**Dataset entries**

[Start of Attachment]

Definition target : TargetPolicy := {|
  tp_name := "db"; tp_uid := Some "tp-uid"; tp_generation := Some 1%Z; tp_mode := PolicyMode.Apply;
  tp_suspend := false; tp_reconciliation_mode := CrdReconciliationMode.Authoritative;
  tp_database_identity := "default/db";
  tp_manifest := ManifestScene.manifest_of ∅ []
    [ManifestScene.plain_role "owner"; ManifestScene.plain_role "app"; ManifestScene.plain_role "alice"] [] [] |}.

Definition holds (t : string) : EphemeralAccessCondition := access_condition "0" t true "Ok" "ok".

Definition access_policy : EphemeralAccessPolicy := {|
  ap_name := "break-glass"; ap_uid := Some "ap-uid"; ap_generation := Some 1%Z;
  ap_postgres_policy_ref := "db"; ap_memberships := [{| em_role := "app"; em_inherit := true |}];
  ap_maximum_duration := "1h"; ap_default_duration := None; ap_pending_request_ttl := "10m";
  ap_justification_required := false; ap_approval_mode := EphemeralApprovalMode.Required;
  ap_suspend := false;
  ap_status := Some {| ap_observed_generation := Some 1%Z;
                       ap_conditions := [holds "Accepted"; holds "ResolvedRefs"]; ap_resolved_roles := ["app"] |} |}.

Definition request : EphemeralAccessRequest := {|
  rq_name := "req"; rq_uid := Some "12345678-0000"; rq_resource_version := 1; rq_labels := ∅;
  rq_access_policy_ref := "break-glass"; rq_subject := "alice"; rq_requested_duration := Some "30m";
  rq_justification := None; rq_status := None |}.

Definition declared_state : RoleGraph :=
  match expand_manifest (tp_manifest target) with
  | Ok em => match from_expanded em (Some "owner") with Ok g => g | _ => role_graph_default end
  | _ => role_graph_default
  end.

Definition start : AccessWorld := {|
  aw_requests := [request]; aw_policies := [access_policy]; aw_targets := [target]; aw_plans := [];
  aw_databases := {[ "fp" := declared_state ]} |}.

(** Everything answers, at that second. *)
Definition env (now : N) : AccessEnv := {|
  ae_now := now; ae_now_text := pretty now; ae_fingerprint := λ _, Ok "fp"; ae_lock := None;
  ae_inspect := λ _ _ g, Ok g; ae_sql_context := Ok sql_context_default; ae_transaction := None |}.

Lemma env_inspects now : inspects (env now).
Proof. intros expanded scope g seen [= <-]. by split. Qed.

(** ** The run *)

Definition object (w : AccessWorld) : EphemeralAccessRequest := default request (head (aw_requests w)).

Definition step (now : N) (w : AccessWorld) : AccessWorld :=
  last_world w (reconcile_access_request to_vec sha256_hex from_second parse (env now) (object w) w).1.

Definition resolved : ResolvedEphemeralAccess :=
  default {| access_policy_uid := ""; access_policy_generation := 0; target_policy_uid := "";
             target_policy_generation := 0; target_database_fingerprint := ""; granted_duration := "";
             bundle_encoding := ""; resolved_bundle_hash := ""; resolved_memberships := [] |}
    (rq_status (object (step 100 (step 100 start))) ≫= rs_resolved_access).

(** An approver attests the bundle and the duration. *)
Definition decide_with (t : string) (w : AccessWorld) : AccessWorld :=
  let r := object w in
  let s := default default_request_status (rq_status r) in
  with_requests w [with_request_status r {|
    rs_phase := rs_phase s;
    rs_conditions := rs_conditions s ++ [{|
      ec_type := t; ec_status := "True"; ec_reason := Some "Reviewed"; ec_message := None;
      ec_last_transition_time := None; ec_bundle_hash := Some (resolved_bundle_hash resolved);
      ec_granted_duration := Some (granted_duration resolved) |}];
    rs_resolved_access := rs_resolved_access s;
    rs_decided_by := Some {| username := "bob"; actor_uid := None; actor_groups := [] |};
    rs_approval_expires_at := rs_approval_expires_at s; rs_activated_at := rs_activated_at s;
    rs_expires_at := rs_expires_at s; rs_ended_at := rs_ended_at s; rs_last_error := rs_last_error s;
    rs_retained_memberships := rs_retained_memberships s |}].
(** Trimming the dashes at the end of a scanned label leaves an alphanumeric end. *)
Lemma dash_trimmed bs st :
  scan Scan.Start (str bs) = Some st → st ≠ Scan.Start →
  scan Scan.Start (str (trim_end (is_char "-") bs)) = Some Scan.Alnum.
Proof.
  intros Hs Hst. destruct (trim_end_spec (is_char "-") bs) as (cut & Heq & Hcut & Hlast & Hhead).
  assert (trim_end (is_char "-") bs ≠ []) as Hne.
  { destruct bs as [|b bs]; [by injection Hs as <-|]. apply (Hhead b); [done|]. rw str_cons in Hs.
    apply start_byte in Hs. rw separator_byte in Hs. by apply orb_false_iff in Hs as [_ ?]. }
  rw Heq str_app label_scan_app in Hs.
  destruct (last (trim_end (is_char "-") bs)) as [x|] eqn:Hl; [|by apply last_None in Hl].
  specialize (Hlast x eq_refl). apply last_Some in Hl as [k Hk]. rw Hk in Hs. rw Hk.
  rw str_app label_scan_app. rw str_app label_scan_app in Hs.
  destruct (scan Scan.Start (str k)) as [st2|]; [|done]. cbn [mbind option_bind] in *.
  change (str [x]) with (String x "") in *. cbn [scan] in *.
  destruct (scan_step st2 x) as [st3|] eqn:H3; [|done]. cbn [mbind option_bind] in *.
  destruct st3; [|done|].
  - destruct cut as [|c cut]; [by injection Hs as <-|]. apply Forall_cons in Hcut as [Hc _].
    unfold is_char in Hc. apply Ascii.eqb_eq in Hc as ->. done.
  - unfold scan_step, is_char in *. rw Hlast in H3. destruct (is_lower_alnum x); [done|].
    destruct (Ascii.eqb x "."); [|done]. by destruct st2.
Qed.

[End of Attachment]

**TASK STATEMENT**
What is needed is a verbatim copy of every line in the records above from the one containing "ae_inspect := λ" down to the one containing "rs_resolved_access := rs_resolved_access", both included, and nothing more.

**RESPONSE FOR THIS EXERCISE**
  ae_inspect := λ _ _ g, Ok g; ae_sql_context := Ok sql_context_default; ae_transaction := None |}.

Lemma env_inspects now : inspects (env now).
Proof. intros expanded scope g seen [= <-]. by split. Qed.

(** ** The run *)

Definition object (w : AccessWorld) : EphemeralAccessRequest := default request (head (aw_requests w)).

Definition step (now : N) (w : AccessWorld) : AccessWorld :=
  last_world w (reconcile_access_request to_vec sha256_hex from_second parse (env now) (object w) w).1.

Definition resolved : ResolvedEphemeralAccess :=
  default {| access_policy_uid := ""; access_policy_generation := 0; target_policy_uid := "";
             target_policy_generation := 0; target_database_fingerprint := ""; granted_duration := "";
             bundle_encoding := ""; resolved_bundle_hash := ""; resolved_memberships := [] |}
    (rq_status (object (step 100 (step 100 start))) ≫= rs_resolved_access).

(** An approver attests the bundle and the duration. *)
Definition decide_with (t : string) (w : AccessWorld) : AccessWorld :=
  let r := object w in
  let s := default default_request_status (rq_status r) in
  with_requests w [with_request_status r {|
    rs_phase := rs_phase s;
    rs_conditions := rs_conditions s ++ [{|
      ec_type := t; ec_status := "True"; ec_reason := Some "Reviewed"; ec_message := None;
      ec_last_transition_time := None; ec_bundle_hash := Some (resolved_bundle_hash resolved);
      ec_granted_duration := Some (granted_duration resolved) |}];
    rs_resolved_access := rs_resolved_access s;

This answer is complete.